Giano era per i romani il dio bifronte, con una faccia che guardava avanti e l’altra indietro.
È un dio che parla ancora, se ci si mette in ascolto. È il dio che apre al nuovo e proprio per questo ancora ben presente al vecchio. È il dio della porta di casa, che mette in relazione e dà continuità agli spazi intimi e a quelli pubblici.

Ho passeggiato spesso in questo mese di gennaio nella bella campagna intorno a Vicchio…e Giano mi ha parlato, mostrandomi ovunque i suoi segni.
Forse è anche effetto del mutamento del clima, insolitamente tiepido, ma i segni che preannunciano l’arrivo della primavera sono tanti: giornate che si allungano, canti degli uccelli all’alba, primule e i tarassachi in fiore, campi verdi di germogli di grano. Intorno restano ben presenti i segni dell’anno passato: bacche rosseggianti, sterpi secchi ancora pieni di semi piumosi in attesa di prendere il volo, tappeti di foglie in decomposizione o ancora attaccate ai rami delle vecchie querce.

Ho sempre amato particolarmente questo periodo dell’anno, quando l’inverno è più profondo, ma la certezza che tornerà la primavera si fa tangibile.
Mi piace camminare nel freddo vento di tramontana, che stordisce i pensieri. Il corpo è vivo, il sangue scorre veloce: il contrasto tra il freddo di fuori e il calore del movimento arrossa la pelle e fa gocciolare gli umori.
Mi piace anche il pigro abbandono sotto le coperte, le chiacchiere davanti ad un fuoco acceso, una fumante tazza di cioccolata tra le mani, fantasticare e sognare ad occhi aperti con un libro tra le mani e la testa altrove.

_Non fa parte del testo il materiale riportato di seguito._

(** *** Unordered DATA *)

(** The loop of [findCompleteUnorderedChunkSet] from index [i]: [start] is
    [startIdx], [n] is [nChunks]; the result is the range found. *)
Fixpoint findRange (l : list payloadData) (i : nat) (start : option nat) (n : nat) (lastTSN : Z)
  : option (nat * nat) :=
  match l with
  | [] => None
  | c :: l' =>
      if beginningFragment c then
        if endingFragment c then Some (i, 1%nat) else findRange l' (S i) (Some i) 1 (tsn c)
      else match start with
           | None => findRange l' (S i) None n lastTSN
           | Some s =>
               if negb (tsn c =? lastTSN +32 1) then findRange l' (S i) None n lastTSN
               else if endingFragment c then Some (s, S n)
               else findRange l' (S i) start (S n) (tsn c)
           end
  end.

(** The set found and the chunks left. *)
Definition findCompleteUnorderedChunkSet (l : list payloadData) : option (chunkSet * list payloadData) :=
  match findRange l 0 None 0 0 with
  | None => None
  | Some (s, n) =>
      let cs := take n (drop s l) in
      Some (mkSet 0 (match cs with c :: _ => payloadType c | [] => 0 end) cs, take s l ++ drop (s + n) l)
  end.

Definition pushUnordered (r : reassemblyQueue) (chunk : payloadData) : bool * reassemblyQueue :=
  let uc := sortChunksByTSN (unorderedChunks r ++ [chunk]) in
  let n := addNumBytes (nBytes r) chunk in
  match findCompleteUnorderedChunkSet uc with
  | Some (cset, rest) => (true, with_data r (nextSSN r) (ordered r) (unordered_ r ++ [cset]) rest n)
  | None => (false, with_data r (nextSSN r) (ordered r) (unordered_ r) uc n)
  end.

(** *** Ordered DATA *)

(** The first set of this SSN that holds fragments takes the chunk. *)
Fixpoint pushToSet (l : list chunkSet) (chunk : payloadData) : option (bool * list chunkSet) :=
  match l with
  | [] => None
  | set :: l' =>
      if (ssn set =? streamSequenceNumber chunk)
         && (match chunks set with c :: _ => isFragmented c | [] => false end)
      then let (complete, set') := set_push set chunk in Some (complete, set' :: l')
      else '(complete, l'') ← pushToSet l' chunk; Some (complete, set :: l'')
  end.

(** The new set goes in empty and takes the chunk after the sort, which looks
    only at the SSN. *)
Definition pushOrdered (r : reassemblyQueue) (chunk : payloadData) : bool * reassemblyQueue :=
  if sna16LT (streamSequenceNumber chunk) (nextSSN r) then (false, r)
  else
    let found := if isFragmented chunk then pushToSet (ordered r) chunk else None in
    let '(complete, o) :=
      match found with
      | Some res => res
      | None =>
          let (complete, set) := set_push (newChunkSet (streamSequenceNumber chunk) (payloadType chunk)) chunk in
          (complete, sortChunksBySSN (ordered r ++ [set]))
      end in
    (complete, with_data r (nextSSN r) o (unordered_ r) (unorderedChunks r) (addNumBytes (nBytes r) chunk)).

(** *** I-DATA *)

Definition insertChunkSetByMID (st : gmap positive chunkSetMID) (a : list positive) (m : Z) (p : positive)
  : list positive :=
  let insertAt := Search (length a) (fun i =>
    match a !! i with
    | Some p' => match st !! p' with Some s => negb (sna32LT (mid s) m) | None => false end
    | None => false
    end) in
  take insertAt a ++ p :: drop insertAt a.

Definition hasQueuedUnorderedMID (r : reassemblyQueue) (m : Z) : bool :=
  existsb (fun p => match sets r !! p with Some s => mid s =? m | None => false end) (unorderedMID r).

Definition unorderedMIDEntryCount (r : reassemblyQueue) : Z :=
  Z.of_nat (base.size (unorderedMIDMap r)) + Z.of_nat (length (unorderedMID r)).

Definition pushUnorderedIData (r : reassemblyQueue) (chunk : payloadData) : bool * option rerr * reassemblyQueue :=
  let m := messageIdentifier chunk in
  if hasQueuedUnorderedMID r m then (false, None, r)
  else
    let entry :=
      match unorderedMIDMap r !! m with
      | Some p => Some (p, r)
      | None =>
          if maxReassemblyQueueMIDEntries <=? unorderedMIDEntryCount r then None
          else
            let p := nextSet r in
            Some (p, with_mid r (nextMID r) (<[p := newChunkSetMID m (payloadType chunk)]> (sets r)) (Pos.succ p)
                       (orderedMID r) (unorderedMID r) (orderedMIDMap r) (<[m := p]> (unorderedMIDMap r)) (nBytes r))
      end in
    match entry with
    | None => (false, Some errReassemblyQueueMIDLimitExceeded, r)
    | Some (p, r) =>
        match sets r !! p with
        | None => (false, None, r)
        | Some cset =>
            let '(complete, accepted, cset') := pushAndCheck cset chunk in
            if negb accepted then (false, None, r)
            else
              let st := <[p := cset']> (sets r) in
              let n := addNumBytes (nBytes r) chunk in
              if complete then
                (true, None, with_mid r (nextMID r) st (nextSet r) (orderedMID r) (unorderedMID r ++ [p])
                               (orderedMIDMap r) (delete m (unorderedMIDMap r)) n)
              else
                (false, None, with_mid r (nextMID r) st (nextSet r) (orderedMID r) (unorderedMID r)
                                (orderedMIDMap r) (unorderedMIDMap r) n)
        end
    end.

Definition pushOrderedIData (r : reassemblyQueue) (chunk : payloadData) : bool * option rerr * reassemblyQueue :=
  let m := messageIdentifier chunk in
  if sna32LT m (nextMID r) then (false, None, r)
  else
    let entry :=
      match orderedMIDMap r !! m with
      | Some p => Some (p, r)
      | None =>
          if maxReassemblyQueueMIDEntries <=? Z.of_nat (base.size (orderedMIDMap r)) then None
          else
            let p := nextSet r in
            let st := <[p := newChunkSetMID m (payloadType chunk)]> (sets r) in
            Some (p, with_mid r (nextMID r) st (Pos.succ p) (insertChunkSetByMID st (orderedMID r) m p)
                       (unorderedMID r) (<[m := p]> (orderedMIDMap r)) (unorderedMIDMap r) (nBytes r))
      end in
    match entry with
    | None => (false, Some errReassemblyQueueMIDLimitExceeded, r)
    | Some (p, r) =>
        match sets r !! p with
        | None => (false, None, r)
        | Some cset =>
            let '(complete, accepted, cset') := pushAndCheck cset chunk in
            if negb accepted then (false, None, r)
            else (complete, None, with_mid r (nextMID r) (<[p := cset']> (sets r)) (nextSet r) (orderedMID r)
                                    (unorderedMID r) (orderedMIDMap r) (unorderedMIDMap r)
                                    (addNumBytes (nBytes r) chunk))
        end
    end.

Definition pushIData (r : reassemblyQueue) (chunk : payloadData) : bool * option rerr * reassemblyQueue :=
  if negb (streamIdentifier chunk =? si r) then (false, None, r)
  else if unordered chunk then pushUnorderedIData r chunk
  else pushOrderedIData r chunk.

Definition set_interleaving (r : reassemblyQueue) : reassemblyQueue :=
  mkQueue (si r) (nextSSN r) (nextMID r) (ordered r) (unordered_ r) (unorderedChunks r) (sets r) (nextSet r)
    (orderedMID r) (unorderedMID r) (orderedMIDMap r) (unorderedMIDMap r) true (nBytes r).

Definition pushWithError (r : reassemblyQueue) (chunk : payloadData) : bool * option rerr * reassemblyQueue :=
  if iData chunk then pushIData (set_interleaving r) chunk
  else if negb (streamIdentifier chunk =? si r) then (false, None, r)
  else
    let (complete, r') := if unordered chunk then pushUnordered r chunk else pushOrdered r chunk in
    (complete, None, r').

Definition push (r : reassemblyQueue) (chunk : payloadData) : bool * reassemblyQueue :=
  let '(complete, _, r') := pushWithError r chunk in (complete, r').

(** *** Reading *)

Definition isReadable (r : reassemblyQueue) : bool :=
  if useInterleaving r then
    match unorderedMID r with
    | _ :: _ => true
    | [] =>
        match orderedMID r with
        | p :: _ => match sets r !! p with
                    | Some cset => isCompleteMID cset && sna32LTE (mid cset) (nextMID r)
                    | None => false
                    end
        | [] => false
        end
    end
  else
    match unordered_ r with
    | _ :: _ => true
    | [] => match ordered r with
            | cset :: _ => isComplete cset && sna16LTE (ssn cset) (nextSSN r)
            | [] => false
            end
    end.

(** [copy(buf[n:], d)]. *)
Definition write_at (buf : list Z) (n : Z) (d : list Z) : list Z :=
  take (Z.to_nat n) buf ++ d ++ drop (Z.to_nat (n + zlen d)) buf.

(** The loop over the chunks of a set: the buffer, [nTotal] and whether a chunk
    did not fit. *)
Fixpoint copyChunks (cs : list payloadData) (buf : list Z) (nTotal : Z) (short : bool) : list Z * Z * bool :=
  match cs with
  | [] => (buf, nTotal, short)
  | c :: cs' =>
      if zlen buf - nTotal <? userLen c then copyChunks cs' buf (nTotal + userLen c) true
      else copyChunks cs' (write_at buf nTotal (userData c)) (nTotal + userLen c) short
  end.

Record readResult := mkRead { r_n : Z; r_ppi : Z; r_err : option rerr; r_buf : list Z }.

Definition tryAgain (buf : list Z) : readResult := mkRead 0 0 (Some errTryAgain) buf.

Definition readMID (r : reassemblyQueue) (buf : list Z) : readResult * reassemblyQueue :=
  let choice :=
    match unorderedMID r with
    | p :: _ => cset ← sets r !! p; Some (cset, true)
    | [] =>
        match orderedMID r with
        | p :: _ =>
            cset ← sets r !! p;
            if negb (isCompleteMID cset) || sna32GT (mid cset) (nextMID r) then None else Some (cset, false)
        | [] => None
        end
    end in
  match choice with
  | None => (tryAgain buf, r)
  | Some (iSet, isUnordered) =>
      let '(buf', nTotal, short) := copyChunks (chunksMID iSet) buf 0 false in
      if short : bool then (mkRead nTotal 0 (Some ErrShortBuffer) buf', r)
      else
        let n := subtractNumBytes (nBytes r) nTotal in
        (mkRead nTotal (ppiMID iSet) None buf',
         if isUnordered : bool then
           with_mid r (nextMID r) (sets r) (nextSet r) (orderedMID r) (tail (unorderedMID r)) (orderedMIDMap r)
             (unorderedMIDMap r) n
         else
           with_mid r (if mid iSet =? nextMID r then nextMID r +32 1 else nextMID r) (sets r) (nextSet r)
             (tail (orderedMID r)) (unorderedMID r) (delete (mid iSet) (orderedMIDMap r)) (unorderedMIDMap r) n)
  end.

Definition readData (r : reassemblyQueue) (buf : list Z) : readResult * reassemblyQueue :=
  let choice :=
    match unordered_ r with
    | cset :: _ => Some (cset, true)
    | [] =>
        match ordered r with
        | cset :: _ =>
            if negb (isComplete cset) || sna16GT (ssn cset) (nextSSN r) then None else Some (cset, false)
        | [] => None
        end
    end in
  match choice with
  | None => (tryAgain buf, r)
  | Some (cset, isUnordered) =>
      let '(buf', nTotal, short) := copyChunks (chunks cset) buf 0 false in
      if short : bool then (mkRead nTotal 0 (Some ErrShortBuffer) buf', r)
      else
        let n := subtractNumBytes (nBytes r) nTotal in
        (mkRead nTotal (ppi cset) None buf',
         if isUnordered : bool then
           with_data r (nextSSN r) (ordered r) (tail (unordered_ r)) (unorderedChunks r) n
         else
           with_data r (if ssn cset =? nextSSN r then nextSSN r +16 1 else nextSSN r) (tail (ordered r)) (unordered_ r)
             (unorderedChunks r) n)
  end.

Definition read (r : reassemblyQueue) (buf : list Z) : readResult * reassemblyQueue :=
  if useInterleaving r then readMID r buf else readData r buf.

(** *** Skipping what the sender gave up *)

Definition subtractChunks (n : Z) (cs : list payloadData) : Z :=
  fold_left (fun n c => subtractNumBytes n (userLen c)) cs n.

Definition dropped (lastSSN : Z) (set : chunkSet) : bool := sna16LTE (ssn set) lastSSN && negb (isComplete set).

Definition forwardTSNForOrdered (r : reassemblyQueue) (lastSSN : Z) : reassemblyQueue :=
  with_data r (if sna16LTE (nextSSN r) lastSSN then lastSSN +16 1 else nextSSN r)
    (filter (fun set => dropped lastSSN set = false) (ordered r)) (unordered_ r) (unorderedChunks r)
    (fold_left (fun n set => subtractChunks n (chunks set))
       (filter (fun set => dropped lastSSN set = true) (ordered r)) (nBytes r)).

(** The chunks before the first that is newer than [t]. *)
Fixpoint olderPrefix (t : Z) (l : list payloadData) : list payloadData * list payloadData :=
  match l with
  | [] => ([], [])
  | c :: l' => if sna32GT (tsn c) t then ([], l) else let (a, b) := olderPrefix t l' in (c :: a, b)
  end.

Definition forwardTSNForUnordered (r : reassemblyQueue) (newCumulativeTSN : Z) : reassemblyQueue :=
  let (old, rest) := olderPrefix newCumulativeTSN (unorderedChunks r) in
  with_data r (nextSSN r) (ordered r) (unordered_ r) rest (subtractChunks (nBytes r) old).

Definition chunks_at (r : reassemblyQueue) (p : positive) : list payloadData :=
  match sets r !! p with Some s => chunksMID s | None => [] end.

Definition droppedMID (r : reassemblyQueue) (lastMID : Z) (p : positive) : bool :=
  match sets r !! p with Some s => sna32LTE (mid s) lastMID && negb (isCompleteMID s) | None => false end.

Definition forwardTSNForOrderedMID (r : reassemblyQueue) (lastMID : Z) : reassemblyQueue :=
  let gone := filter (fun p => droppedMID r lastMID p = true) (orderedMID r) in
  with_mid r (if sna32LTE (nextMID r) lastMID then lastMID +32 1 else nextMID r) (sets r) (nextSet r)
    (filter (fun p => droppedMID r lastMID p = false) (orderedMID r)) (unorderedMID r)
    (fold_left (fun m p => match sets r !! p with Some s => delete (mid s) m | None => m end) gone (orderedMIDMap r))
    (unorderedMIDMap r) (fold_left (fun n p => subtractChunks n (chunks_at r p)) gone (nBytes r)).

Esterno e interno, nuovo e vecchio, speranza e memoria, luce e ombra, intimità ed impegno…
Gennaio è altalena in una terra di confine, eterno punto di svolta da cui partire per poi tornare.

C’è una apparente forte contraddizione tra l’aprire al nuovo verso il quale procedere sempre più decisi e il continuare a sentire l’attrazione del vecchio, presente ovunque; tra la voglia di cullarsi nello spazio più privato degli affetti e l’esigenza di “vita activa” in una società da cui non estraniarsi.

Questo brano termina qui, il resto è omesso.